Collected data
(* ===== verification/RbInsert.v ===== *)
(** Insertion into the red-black tree: [qp_rbtree_insert] adds the node at its
    place in key order, or leaves the tree alone when the key is there already. *)

From S2P Require Import Prelude RbModel RbTree RbRep RbSearch RbInsertFix.
#[local] Open Scope Z_scope.

Section insert.
Context (t : Z) (F : gset Z) (h0 : gmap Z qp_rbtree_node_s) (r0 : gmap Z Z).
Context (sp : Z).
#[local] Abbreviation nil := (t + offsetof_sentinel).
#[local] Abbreviation rbt := (rbt t F h0 r0 sp).
Implicit Types (C : ctx) (s : rbmem).

(** A new red leaf hung into the free slot below [f]. *)
Lemma rbt_attach f C node k d s s' :
  rbt (plug (f :: C) Leaf) s →
  node ∈ F → node ∉ NULL :: nil :: caddrs (f :: C) →
  nodes s' !! node = Some (MkNode nil nil (faddr f) d k QP_RBTREE_RED) →
  nodes s' !! faddr f = upd_child f node <$> nodes s !! faddr f →
  (∀ a, a ≠ node → a ≠ faddr f → nodes s' !! a = nodes s !! a) →
  roots s' = roots s →
  rbt (plug (f :: C) (Node node Red Leaf k d Leaf)) s'.
Proof.
  intros H HF Hfresh Hnode Hf Hout Hroots.
  pose proof (rbt_distinct _ _ _ _ _ _ _ _ H) as Hnd. cbn [addrs app] in Hnd.
  assert (faddr f ∈ caddrs (f :: C)) as HfC by (rewrite caddrs_cons; left).
  assert (∀ a, a ∈ caddrs (f :: C) → a ≠ node) as Hne by set_solver.
  assert (addrs (plug (f :: C) (Node node Red Leaf k d Leaf)) ≡ₚ node :: caddrs (f :: C)) as Hp
    by (by rewrite addrs_plug).
  assert (addrs (plug (f :: C) Leaf) ≡ₚ caddrs (f :: C)) as Hp0 by (by rewrite addrs_plug).
  destruct H as [Hroot Hs Hr _ ? Hft Hfr Hro].
  apply rep_plug in Hr as [_ Hc]. rewrite !NoDup_cons in Hnd.
  split.
  - rewrite Hroots, Hroot. f_equal. by apply ptr_plug_eq.
  - destruct Hs as (n & Hn1 & ?). exists n. split; [|done].
    rewrite Hout; [done|set_solver|]. intros Heq. rewrite <-Heq in HfC. tauto.
  - apply rep_plug. split; [done|]. eapply crep_rechild, Hc.
    + tauto.
    + intros a Ha Hne'. apply Hout; [by apply Hne|done].
    + intros ? ? [= <- <-]. done.
  - rewrite Hp, !NoDup_cons. set_solver.
  - done.
  - intros a. rewrite Hp. intros [->|[->|Ha]%elem_of_cons]%elem_of_cons; [|done|].
    + apply Hft. left.
    + apply Hft. rewrite Hp0. by right.
  - intros a Ha. rewrite <-Hfr by done. apply Hout; [by intros ->|].
    intros ->. apply Ha, Hft. rewrite Hp0. by right.
  - intros u Hu. rewrite Hroots; auto.
Qed.

(** The first node of an empty tree becomes its black root. *)
Lemma rbt_first node k d s s' :
  rbt Leaf s → node ∈ F → node ∉ [NULL; nil] →
  nodes s' !! node = Some (MkNode nil nil nil d k QP_RBTREE_BLACK) →
  (∀ a, a ≠ node → nodes s' !! a = nodes s !! a) →
  roots s' = <[t := node]> (roots s) →
  rbt (Node node Black Leaf k d Leaf) s'.
Proof.
  intros [Hroot Hs _ Hnd ? Hft Hfr Hro] HF Hfresh Hnode Hout Hroots.
  cbn [addrs] in *. rewrite !NoDup_cons in Hnd. split.
  - rewrite Hroots. apply lookup_insert_eq.
  - destruct Hs as (n & ? & ?). exists n. rewrite Hout by set_solver. done.
  - done.
  - cbn. rewrite !NoDup_cons. set_solver.
  - done.
  - cbn. set_solver.
  - intros a Ha. rewrite Hout by (by intros ->). auto.
  - intros u Hu. rewrite Hroots, lookup_insert_ne by done. auto.
Qed.

(** The contents after an insertion that changed the tree. *)
Definition inserted (L : list entry) (e : entry) (s : rbmem) : Prop :=
  ∃ tr l1 l2, rbt tr s ∧ rbtree tr ∧ bst tr ∧ L = l1 ++ l2 ∧ inorder tr = l1 ++ e :: l2.

Lemma inserted_intro f C node k d tr s :
  rbt tr s → rbtree tr → key_fits k (f :: C) → bst (plug (f :: C) Leaf) →
  inorder tr = inorder (plug (f :: C) (Node node Red Leaf k d Leaf)) →
  inserted (inorder (plug (f :: C) Leaf)) (node, (k, d)) s.
Proof.
  unfold bst. rewrite !inorder_plug. intros H Hrb [Hl Hr] Hbst Hin.
  exists tr, (cleft (f :: C)), (cright (f :: C)). split_and!; [done..| |done|done].
  unfold bst. rewrite Hin. by apply sorted_insert.
Qed.

(** The tail of [qp_rbtree_insert], from the free slot it has found. *)
Definition insert_tail (node cur : Z) : M Z :=
  nk ← ld key node; ck ← ld key cur;
  (if nk <? ck then
     cl ← ld left cur; st (upd_left cl) node;;
     st (upd_right (qp_rbtree_nil t)) node;;
     st (upd_left node) cur
   else
     cr ← ld right cur; st (upd_right cr) node;;
     st (upd_left (qp_rbtree_nil t)) node;;
     st (upd_right node) cur);;
  st (upd_parent cur) node;;
  qp_rbtree_set_red node;;
  p ← qp_rbtree_parent node;
  pred ← qp_rbtree_is_red p;
  (if (pred : bool) then qp_rbtree_insert_fix t node else mret tt);;
  mret node.

Lemma col_red c : (col c =? QP_RBTREE_RED) = bool_decide (c = Red).
Proof. by destruct c. Qed.

Lemma insert_tail_attach f C s node nd (Q : Z → rbmem → Prop) :
  rbt (plug (f :: C) Leaf) s → key_fits (key nd) (f :: C) →
  node ∈ F → node ∉ NULL :: nil :: caddrs (f :: C) → nodes s !! node = Some nd →
  (∀ s', rbt (plug (f :: C) (Node node Red Leaf (key nd) (data nd) Leaf)) s' →
     wp (if bool_decide (fcolor f = Red) then qp_rbtree_insert_fix t node else mret tt)
       s' (λ _, Q node)) →
  wp (insert_tail node (faddr f)) s Q.
Proof.
  intros H Hb HF Hfresh Hnd HQ. unfold insert_tail, qp_rbtree_set_red.
  destruct nd as [nl nr np ndt nk nc]. cbn [key data] in *.
  assert (node ≠ NULL) by (clear -Hfresh; set_solver).
  assert (∀ a, a ∈ caddrs (f :: C) → a ≠ node) as Hne by (clear -Hfresh; set_solver).
  assert (faddr f ≠ node) by (apply Hne; rewrite caddrs_cons; left).
  rewrite qp_rbtree_nil_eq by apply H.
  destruct f as [a c k d r|a c l k d]; rb_facts H; cbn [faddr] in *;
    destruct Hb as [Hlo Hhi]; rb_step; rb_step; rb_step; rb_step.
  - specialize (Hhi (a, (k, d)) ltac:(left)). cbn in Hhi.
    rewrite (proj2 (Z.ltb_lt _ _) Hhi).
    repeat rb_step. rewrite col_red. eapply wp_mono; [apply HQ|by intros; rb_step].
    (eapply rbt_attach; [exact H | done | done | by lk | cbn [faddr]; by lk; rewrite Hat | |done]).
    cbn [faddr]. intros b ? ?. by lk.
  - assert (k < nk) as Hlt.
    { apply (Hlo (a, (k, d))). cbn. set_solver. }
    rewrite (proj2 (Z.ltb_ge _ _)) by lia.
    repeat rb_step. rewrite col_red. eapply wp_mono; [apply HQ|by intros; rb_step].
    (eapply rbt_attach; [exact H | done | done | by lk | cbn [faddr]; by lk; rewrite Hat | |done]).
    cbn [faddr]. intros b ? ?. by lk.
Qed.

Lemma insert_correct tr s node nd :
  rbt tr s → rbtree tr → bst tr →
  node ∈ F → node ∉ NULL :: nil :: addrs tr → nodes s !! node = Some nd →
  wp (qp_rbtree_insert t node) s (λ r s',
    (key nd ∈ keys (inorder tr) ∧ r = NULL ∧ s' = s) ∨
    ((key nd ∉ keys (inorder tr)) ∧ r = node ∧
     inserted (inorder tr) (node, (key nd, data nd)) s')).
Proof.
  intros H Hrb Hbst HF Hfresh Hnd.
  assert (node ≠ NULL) as Hnull by set_solver.
  assert (node ≠ nil) as Hnil by set_solver.
  destruct nd as [nl nr np ndt nk nc]. cbn [key data].
  unfold qp_rbtree_insert. rb_if. rb_step.
  eapply wp_mono; [by eapply is_empty_correct|]. cbn. intros b s' (-> & Hb).
  destruct (rbt_lookup_top _ _ _ _ _ [] _ _ H) as (Hroot & Ht & Hsent). cbn in Hroot.
  destruct tr as [|a c l k d r] eqn:Etr.
  - destruct b; [|naive_solver].
    cbn [ptr] in Hroot. unfold qp_rbtree_set_black.
    rb_step. rb_if. repeat rb_step. right.
    split_and!; [set_solver | done |].
    eexists (Node node Black Leaf nk ndt Leaf), [], [].
    split_and!; [|eexists 1%nat, 0%nat; done|repeat constructor|done|done].
    eapply rbt_first; [exact H | done | set_solver | by look | |done].
    intros x Hx. by lk.
  - destruct b; [naive_solver|]. rewrite <-Etr in *. cbn iota.
    do 4 rb_step. unfold loop_fuel. wp_step. rb_step.
    replace (ptr nil tr) with a by (by rewrite Etr).
    eapply wp_mono.
    { eapply (insert_walk_correct _ _ _ _ _ _ _ H _ _ _ []);
        [done..|by rewrite Etr|split; set_solver|]. by eapply (tsize_fuel _ _ _ _ _ _ _ H []). }
    clear Etr Hb. intros o s' (-> & Ho). cbn [key] in Ho. destruct o as [cur|].
    2: { repeat rb_step. by left. }
    destruct Ho as (f & C & <- & HfC & Hfit). rewrite <-HfC in *.
    change (wp (insert_tail node (faddr f)) s (λ r s',
      (nk ∈ keys (inorder (plug (f :: C) Leaf)) ∧ r = NULL ∧ s' = s) ∨
      ((nk ∉ keys (inorder (plug (f :: C) Leaf))) ∧ r = node ∧
       inserted (inorder (plug (f :: C) Leaf)) (node, (nk, ndt)) s'))).
    rewrite addrs_plug in Hfresh. cbn [addrs app] in Hfresh.
    eapply (insert_tail_attach _ _ _ _ (MkNode nl nr np ndt nk nc)); [done..|]. cbn [key data]. intros s1 H1.
    destruct (rb_unplug (f :: C) Leaf Hrb) as (m & HC & Hm). cbn in Hm. subst m.
    pose proof (key_fits_not_in _ _ Hfit).
    case_bool_decide as Hf.
    + eapply wp_mono; [by eapply insert_fix_correct|].
      intros _ s'' (tr' & H'' & Hrb' & HL). right. split_and!; [done..|].
      by eapply inserted_intro.
    + rb_step. right. split_and!; [done..|]. eapply inserted_intro; [done| |done..].
      eapply rb_plug; [done|]. cbn [rb ccolor]. split_and!; [by destruct (fcolor f)|done..].
Qed.
End insert.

WHAT TO DO → Say how many lines of the entries hold the string "slot". Nothing but the number should be given.

RESULT → 2